Le 9 juin dernier, Géraud Guibert, conseiller maître à la Cour des comptes et président de la Fabrique écologique, et Thierry Libaert, conseiller au Comité économique et social européen, ont rendu à la ministre de la transition écologique et solidaire, Elisabeth Borne, un rapport consacré à « Publicité et transition écologique »… L’occasion pour Voyageons Autrement de faire le point avec Géraud Guibert sur ce sujet brûlant…

« Publicité et transition écologique »
« Publicité et transition écologique »

Le contexte : Depuis qu’en 2019, la Convention citoyenne pour le climat a fait de la « question publicitaire » un secteur « prioritaire » de la lutte contre le dérèglement climatique, le grand public s’est emparé du sujet. Pour la première fois, la remise en cause de l’activité publicitaire au regard de la transition écologique ne provient plus seulement des traditionnelles associations « anti-pub », mais des citoyens eux-mêmes. Ceux-ci réclament en conclusion dans leurs préconisations non seulement l’interdiction de la publicité pour les produits les plus émetteurs de gaz à effet de serre (SUV, entre autres), mais également celles des panneaux publicitaires dans les espaces publics ainsi que l’apposition, sur toutes les publicités, d’une mention du type : « En avez-vous vraiment besoin ? La surconsommation nuit à la planète. »

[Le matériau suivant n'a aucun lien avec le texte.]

Lemma bind_or_throw_some {A B : Type} (a : A) (k : A -> io B) (tr : trace) :
  bind (or_throw (Some a)) k tr = k a tr.
Proof. reflexivity. Qed.

Lemma bind_or_throw_none {A B : Type} (k : A -> io B) (tr : trace) :
  bind (or_throw None) k tr = (Thrown, tr).
Proof. reflexivity. Qed.

Lemma gesprovPost_run (h : host) (endpoint cookie : string) (token bodyObj : jsval)
  (contentType : string) (tr : trace) (r : response) :
  prints h token = true ->
  net h tr
    (V2.gesprov_request
       (base_url h ++ (if starts_with_slash endpoint then "" else "/") ++ endpoint)
       contentType cookie (printed h token) (nullish bodyObj (JObj []))) = Some r ->
  V2.gesprovPost h endpoint cookie token bodyObj contentType tr =
  (Returned (r, text r, parse_or_null h (text r)),
   (tr ++ [V2.gesprov_request
             (base_url h ++ (if starts_with_slash endpoint then "" else "/") ++ endpoint)
             contentType cookie (printed h token) (nullish bodyObj (JObj []))])%list).
Proof.
  intros Htoken Hnet. unfold V2.gesprovPost. fold (base_url h).
  rewrite (prints_printed h token Htoken), bind_or_throw_some.
  unfold bind, fetch, ret.
  destruct (String.eqb contentType "application/json"); rewrite Hnet; reflexivity.
Qed.

(** ** The business routes *)

Section Routes.

Variables (h : host) (req : inbound) (tr tr1 : trace).
Variables (cookie : string) (token : jsval) (r : response).
Hypothesis Hkey : requireKey h req = KeyOk.
Hypothesis Hcpf : truthy (body_field req "cpf_cnpj") = true.
Hypothesis Hprint : prints h (body_field req "cpf_cnpj") = true.
Hypothesis Htoken : prints h token = true.

Local Abbreviation payload := (parse_or_null h (text r)).
Local Abbreviation erro := (Some (parse_or_null h (text r)) ?. "erro").

Section Later.

Variable token_type : jsval.
Hypothesis Hauth : V2.authCycle h tr = (Returned (V2.AuthOk cookie token token_type), tr1).

Ltac enter_route Hnet :=
  pose proof (prints_printed _ _ Hprint) as Hcpf_text;
  unfold V2.post_gesprov_cliente, V2.post_gesprov_faturas; rewrite Hkey;
  unfold try_catch; cbv zeta;
  unfold body_field in Hcpf, Hcpf_text; rewrite Hcpf; cbn [negb];
  rewrite bind_eq, Hauth; cbv beta iota;
  rewrite Hcpf_text, bind_or_throw_some;
  rewrite bind_eq; erewrite gesprovPost_run by first [exact Htoken | exact Hnet];
  cbv beta iota.

Section Cliente.

Hypothesis Hnet : net h tr1 (cliente_call h req cookie token) = Some r.

Local Abbreviation sent := (tr1 ++ [cliente_call h req cookie token])%list.

Lemma cliente_business_error :
  truthy erro = true ->
  V2.post_gesprov_cliente h req tr = (Returned (mkReply (erro_status erro) payload), sent).
Proof. intros He. enter_route Hnet. rewrite He. reflexivity. Qed.

Lemma cliente_transport_failure :
  truthy erro = false ->
  ok r = false ->
  V2.post_gesprov_cliente h req tr =
  (Returned
     (mkReply 502
        (JObj [("error", JStr ("Gesprov error " ++ string_of_Z (status r)));
               ("raw", JStr (slice0 1200 (text r)))])), sent).
Proof.
  intros He Hok. enter_route Hnet. rewrite He, Hok, str_or_empty. reflexivity.
Qed.

Lemma cliente_passthrough :
  truthy erro = false ->
  ok r = true ->
  V2.post_gesprov_cliente h req tr =
  (Returned (mkReply 200 (nullish (Some payload) (JObj [("raw", JStr (text r))]))), sent).
Proof. intros He Hok. enter_route Hnet. rewrite He, Hok. reflexivity. Qed.

End Cliente.

Section Faturas.

Hypothesis Hnet : net h tr1 (faturas_call h req cookie token) = Some r.

Local Abbreviation sent := (tr1 ++ [faturas_call h req cookie token])%list.

Lemma faturas_business_error :
  truthy erro = true ->
  V2.post_gesprov_faturas h req tr = (Returned (mkReply (erro_status erro) payload), sent).
Proof. intros He. enter_route Hnet. rewrite He. reflexivity. Qed.

Lemma faturas_transport_failure :
  truthy erro = false ->
  ok r = false ->
  V2.post_gesprov_faturas h req tr =
  (Returned
     (mkReply (status r)
        (JObj [("error", JStr "Erro ao buscar faturas no Gesprov.");
               ("details",
                nullish (Some payload) (JObj [("raw", JStr (slice0 1200 (text r)))]))])),
   sent).
Proof.
  intros He Hok. enter_route Hnet. rewrite He, Hok, str_or_empty. reflexivity.
Qed.

Lemma faturas_success :
  truthy erro = false ->
  ok r = true ->
  V2.post_gesprov_faturas h req tr =
  (Returned
     (mkReply 200
        (obj [("success", Some (JBool true));
              ("faturas",
               Some payload ?. "titulos" ||| Some payload ?. "faturas"
                 ||| Some payload ?. "data" ||| Some payload)])), sent).
Proof. intros He Hok. enter_route Hnet. rewrite He, Hok. reflexivity. Qed.

End Faturas.

End Later.

Section Earlier.

Hypothesis Hauth : V1.authCycle h tr = (Returned (V1.AuthOk cookie token), tr1).
Hypothesis Hnet : net h tr1 (cliente_call_v1 h req cookie token) = Some r.

Local Abbreviation sent := (tr1 ++ [cliente_call_v1 h req cookie token])%list.

Lemma V1_authenticated_has_url : exists u, GESPROV_URL h = Some u.
Proof.
  destruct (GESPROV_URL h) as [u|] eqn:EU; [now exists u|].
  unfold V1.authCycle in Hauth. rewrite EU in Hauth. discriminate.
Qed.

Ltac enter_route_v1 :=
  destruct V1_authenticated_has_url as [u EU];
  pose proof (prints_printed _ _ Hprint) as Hcpf_text;
  unfold cliente_call_v1 in *; rewrite EU in Hnet |- *; cbn [tpl] in Hnet |- *;
  unfold V1.post_gesprov_cliente; rewrite Hkey; cbv zeta;
  unfold body_field in Hcpf, Hcpf_text; rewrite Hcpf; cbn [negb];
  rewrite bind_eq, Hauth; cbv beta iota; rewrite EU;
  rewrite Hcpf_text, bind_or_throw_some;
  rewrite (prints_printed _ _ Htoken), bind_or_throw_some;
  rewrite bind_eq; unfold fetch at 1; unfold body_field in Hnet; rewrite Hnet; cbv beta iota.

Lemma V1_cliente_business_error :
  truthy erro = true ->
  V1.post_gesprov_cliente h req tr = (Returned (mkReply (erro_status erro) payload), sent).
Proof. intros He. enter_route_v1. rewrite He. reflexivity. Qed.

Lemma V1_cliente_transport_failure :
  truthy erro = false ->
  ok r = false ->
  V1.post_gesprov_cliente h req tr =
  (Returned
     (mkReply 502
        (JObj [("error", JStr ("Gesprov error " ++ string_of_Z (status r)));
               ("raw", JStr (slice0 800 (text r)))])), sent).
Proof. intros He Hok. enter_route_v1. rewrite He, Hok. reflexivity. Qed.

Lemma V1_cliente_passthrough :
  truthy erro = false ->
  ok r = true ->
  V1.post_gesprov_cliente h req tr =
  (Returned (mkReply 200 (nullish (Some payload) (JObj [("raw", JStr (text r))]))), sent).
Proof. intros He Hok. enter_route_v1. rewrite He, Hok. reflexivity. Qed.

End Earlier.

End Routes.

(** * The claims *)

(** C1 (as amended).  A token-exchange response whose parsed body has a
    truthy [erro] makes [getToken] fail with status 401 and the parsed body
    as detail when the transport status is 2xx; when it is not, the
    transport check comes first and the failure carries the upstream
    status.  Both listings. *)
Theorem getToken_business_error_401 :
  forall (h : host) (baseUrl cookie : string) (tr : trace) (r : response),
    net h tr (token_request h baseUrl cookie) = Some r ->
    truthy (Some (parse_or_null h (text r)) ?. "erro") = true ->
    (ok r = true ->
     V1.getToken h baseUrl cookie tr =
       (Returned (TokFail 401 (parse_or_null h (text r))),
        (tr ++ [token_request h baseUrl cookie])%list)
     /\ V2.getToken h baseUrl cookie tr =
       (Returned (TokFail 401 (parse_or_null h (text r))),
        (tr ++ [token_request h baseUrl cookie])%list))
    /\ (ok r = false ->
        V1.getToken h baseUrl cookie tr =
          (Returned (TokFail (status r) (JStr (text r))),
           (tr ++ [token_request h baseUrl cookie])%list)
        /\ V2.getToken h baseUrl cookie tr =
          (Returned (TokFail (status r) (parse_or_null h (text r))),
           (tr ++ [token_request h baseUrl cookie])%list)).
Proof.
  intros h baseUrl cookie tr r Hnet Herro. split; intros Hok.
  - exact (getToken_business_error h baseUrl cookie tr r Hnet Hok Herro).
  - destruct (getToken_transport_failure h baseUrl cookie tr r Hnet Hok) as [H1 H2].
    split; [exact H1|]. rewrite H2.
    destruct (parse_or_null h (text r)); try reflexivity. discriminate.
Qed.

Lemma getToken_business_error_401_witness :
  let h := Demo.server None Demo.session_header (Some (mkResponse 200 None "REJECTED")) None in
  ok (mkResponse 200 None "REJECTED") = true
  /\ V2.getToken h Demo.base Demo.cookie [] =
       (Returned (TokFail 401 (JObj [("erro", JStr "usuario_invalido")])),
        [token_request h Demo.base Demo.cookie]).
Proof.
  intros h. split; [reflexivity|].
  apply (getToken_business_error_401 h Demo.base Demo.cookie []
           (mkResponse 200 None "REJECTED")); reflexivity.
Defined.

(** C1 (as stated) fails: with transport status 500 and a body carrying
    [erro], both listings answer with status 500, not 401. *)
Lemma getToken_marker_with_transport_failure :
  let h := Demo.server None Demo.session_header (Some (mkResponse 500 None "REJECTED")) None in
  prop (parse_or_null h "REJECTED") "erro" = Some (JStr "usuario_invalido")
  /\ fst (V1.getToken h Demo.base Demo.cookie []) = Returned (TokFail 500 (JStr "REJECTED"))
  /\ fst (V2.getToken h Demo.base Demo.cookie []) =
       Returned (TokFail 500 (JObj [("erro", JStr "usuario_invalido")]))
  /\ ~ (forall (h : host) (baseUrl cookie : string) (tr : trace) (r : response) (erro : json),
          net h tr (token_request h baseUrl cookie) = Some r ->
          prop (parse_or_null h (text r)) "erro" = Some erro ->
          exists raw, fst (V2.getToken h baseUrl cookie tr) = Returned (TokFail 401 raw)).
Proof.
  intros h. repeat split; try reflexivity.
  intros claim.
  destruct (claim h Demo.base Demo.cookie [] (mkResponse 500 None "REJECTED")
              (JStr "usuario_invalido") eq_refl eq_refl) as [raw Hraw].
  vm_compute in Hraw. discriminate.
Qed.

(** C2 (failing input).  In the earlier listing a deployment with a base
    URL but no client credentials is not rejected: [authCycle] probes the
    upstream and posts the token request, with the credential built from
    the text "undefined:undefined".  The later listing answers 500 on the
    same host without sending anything. *)
Theorem V1_authCycle_missing_credentials_reaches_upstream :
  let h := Demo.server_without_credentials Demo.session_header Demo.token_ok None in
  GESPROV_CLIENT_ID h = None
  /\ GESPROV_CLIENT_SECRET h = None
  /\ V1.authCycle h [] =
       (Returned (V1.AuthOk Demo.cookie Demo.token),
        [probe_request "http://gesprov.test/";
         token_request h Demo.base Demo.cookie])
  /\ assoc "Authorization" (req_headers (token_request h Demo.base Demo.cookie)) =
       Some "Basic b64:undefined:undefined"
  /\ V2.authCycle h [] =
       (Returned (V2.AuthFail 500 "GESPROV_CLIENT_ID / GESPROV_CLIENT_SECRET not set" undefined),
        []).
Proof. intros h. repeat split; reflexivity. Qed.

(** C3.  When the three probes yield no cookie and no fallback session id
    is configured, [authCycle] fails with status 502; the only calls made
    are the three GET probes, so no token request was sent. *)
Theorem authCycle_session_unobtainable_502 :
  forall (h : host) (tr tr' : trace),
    base_url h <> "" ->
    truthy_str (GESPROV_CLIENT_ID h) = true ->
    truthy_str (GESPROV_CLIENT_SECRET h) = true ->
    openSession h (base_url h) tr = (Returned None, tr') ->
    truthy_str (GESPROV_PHPSESSID h) = false ->
    V2.authCycle h tr =
      (Returned (V2.AuthFail 502 "Could not obtain PHPSESSID (session required)" undefined), tr')
    /\ V1.authCycle h tr =
      (Returned (V1.AuthFail 502 "Could not obtain PHPSESSID (session required)" undefined), tr')
    /\ tr' = (tr ++ map probe_request (tries (base_url h)))%list
    /\ length (tries (base_url h)) = 3%nat
    /\ (forall rq, In rq (map probe_request (tries (base_url h))) -> req_method rq = GET)
    /\ (forall baseUrl cookie,
          ~ In (token_request h baseUrl cookie) (map probe_request (tries (base_url h)))).
Proof.
  intros h tr tr' Hbase Hid Hsec Hopen Hfixed.
  destruct (authCycle_no_session h tr tr' Hbase Hopen Hfixed) as [H1 H2].
  assert (Hget : forall rq, In rq (map probe_request (tries (base_url h))) ->
                            req_method rq = GET).
  { intros rq Hin. apply in_map_iff in Hin. destruct Hin as (url & <- & _). reflexivity. }
  split; [exact (H2 Hid Hsec)|].
  split; [exact H1|].
  split; [exact (probe_none_trace h _ tr tr' Hopen)|].
  split; [reflexivity|].
  split; [exact Hget|].
  intros baseUrl cookie Hin. apply Hget in Hin. discriminate.
Qed.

Dans ce contexte, alors que d’autres leviers semblent avoir été actionnés et que la transition écologique ne cesse de prendre un retard à bien des égards dramatique, les deux rapporteurs ont également conclu – de façon certes plus circonstanciée – que la publicité, un des secteurs économiques à ne pas avoir pris d’engagement suite aux accords de Paris, devait opérer sa propre révolution. Rencontre…

Voyageons Autrement : Depuis quand se pose-t-on la question de savoir s’il ne faudrait pas toucher à la publicité pour avoir une chance de s’engager sérieusement dans la transition écologique ?

Géraud Guibert : Il existe depuis fort longtemps dans notre pays un certain nombre de mouvements et associations « anti-publicité ». Mais ils demeuraient très minoritaires et n’effectuaient pas systématiquement le lien avec le développement durable. La prise de conscience dans la population des problèmes posées par la publicité dans la transition écologique est plus récente. Elle est bien sûr liée à l’aggravation de la situation écologique, climatique et de la biodiversité. Celle-ci oblige tous les secteurs de l’économie et de la société, sans exception, à prendre le virage de la transition écologique et à agir en conséquence.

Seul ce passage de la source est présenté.